Endoglin prevents vascular malformation by regulating flow-induced cell migration and specification through VEGFR2 signalling

Loss-of-function (LOF) mutations in the endothelial cell (EC) enriched gene endoglin (ENG) causes the human disease hereditary haemorrhagic telangiectasia-1, characterized by vascular malformations promoted by vascular endothelial growth factor A (VEGFA). How ENG deficiency alters EC behaviour to trigger these anomalies is not understood. Mosaic ENG deletion in the postnatal mouse rendered Eng LOF ECs insensitive to flow-mediated venous to arterial migration.
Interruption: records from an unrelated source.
(** C6, the code at the failing input: a network-send port is built and
    its target is never set; no connection was made, yet [is_ready()]
    holds, and [send] does not raise the not-ready failure: it goes on to
    [soc.send] on the socket that was never connected, which does not
    return. *)
Theorem network_send_port_without_target_is_ready
    (user_call : nat -> payload -> option (payload -> M unit unit) -> M unit unit)
    (data : payload) :
  let w0 : world unit := mkWorld ∅ ∅ [] [] tt in
  let port := CommunicationPort.mk TCP_SEND VNone None None true VNone ""
                                   false None in
  exists p w1,
    new_port TCP_SEND VNone w0 = Ok p w1 /\
    ports w1 !! p = Some port /\
    CommunicationPort._target_port port = VNone /\
    CommunicationPort.soc_connected port = None /\
    CommunicationPort.is_ready port = true /\
    send user_call p data w1 = socket_send p data w1 /\
    send user_call p data w1 = Hang /\
    (forall w', send user_call p data w1 <> Fail (not_ready_error port) w').
Proof.
  intros w0 port.
  destruct (new_network_send_port w0) as (p & w1 & Hnew & Hp).
  exists p, w1. split; [done|]. split; [done|]. repeat (split; [done|]).
  rewrite (send_ready user_call w1 p port data Hp eq_refl).
  simpl. unfold socket_send, bind, get_port. rewrite Hp. simpl.
  by repeat split.
Qed.

(** *** C5: the discovery delegate *)

(** C5, the code on every input: [connect_to_service] evaluates
    [CommunicationMode.FUNCTION_CALL] or [CommunicationMode.TCP] first;
    the enum has no such members, so the call raises [AttributeError]
    before any port is built or any request is sent. *)
Theorem connect_to_service_raises_attribute_error {U}
    (user_call : nat -> payload -> option (payload -> M U unit) -> M U unit)
    (d : nat) (service_type : value) (service_handle_response : callable)
    (discovery_port_target : value) (w : world U) :
  connect_to_service user_call d service_type service_handle_response
    discovery_port_target w
  = Fail (Exn AttributeError
              (match discovery_port_target with
               | VPort _ => "FUNCTION_CALL"
               | _ => "TCP"
               end)) w.
Proof. by destruct discovery_port_target. Qed.

(** What lies behind the first failure.  Suppose the two names denoted the
    send modes; this is not the module as written, only a way to run the
    rest of [connect_to_service]. *)
Definition enum_attr_with_short_names (name : string)
    : result CommunicationMode :=
  if String.eqb name "FUNCTION_CALL" then Return FUNCTION_CALL_SEND
  else if String.eqb name "TCP" then Return TCP_SEND
  else CommunicationMode_getattr name.

(** A discovery server on port 0 whose registry was built with
    [make_service_data]: the allocator on port 1 and a network service. *)
Definition served_registry : list payload :=
  [ {["service_type" := VServiceType ALLOCATOR; "service_reference" := VPort 1]};
    {["service_type" := VStr "NET_SVC";
      "service_tcp_port" := VStr "tcp://localhost:8888"]} ].

Definition discovery_world : world unit :=
  mkWorld
    {[0 := CommunicationPort.mk FUNCTION_CALL_RECV VNone
             (Some (ServerReceive served_registry)) None false VNone
             "port_disco" false None;
      1 := CommunicationPort.mk FUNCTION_CALL_RECV VNone
             (Some (UserFunction 1)) None false VNone "allocator_port"
             false None]}
    {[0 := mkDelegate false None]} [] [] tt.

Lemma served_registry_from_make_service_data :
  DiscoveryServer.make_service_data (VServiceType ALLOCATOR) (VPort 1) VNone VNone
  = Return {["service_type" := VServiceType ALLOCATOR;
             "service_reference" := VPort 1]} /\
  DiscoveryServer.make_service_data (VStr "NET_SVC") VNone
    (VStr "tcp://localhost:8888") VNone
  = Return {["service_type" := VStr "NET_SVC";
             "service_tcp_port" := VStr "tcp://localhost:8888"]}.
Proof. split; vm_compute; reflexivity. Qed.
Eng LOF ECs retained within arterioles acquired venous characteristics and secondary ENG-independent proliferation resulting in arterio-venous malformation (AVM). Analysis following simultaneous Eng LOF and overexpression (OE) revealed that ENG OE ECs dominate tip cell positions and home preferentially to arteries. ENG knock-down altered VEGFA-mediated VEGFR2 kinetics and promoted AKT signalling. Blockage of PI3K/AKT partly normalised flow-directed migration of ENG LOF ECs in vitro and reduced the severity of AVM in vivo. This demonstrates the requirement of ENG in flow-mediated migration and modulation of VEGFR2 signalling in vascular patterning.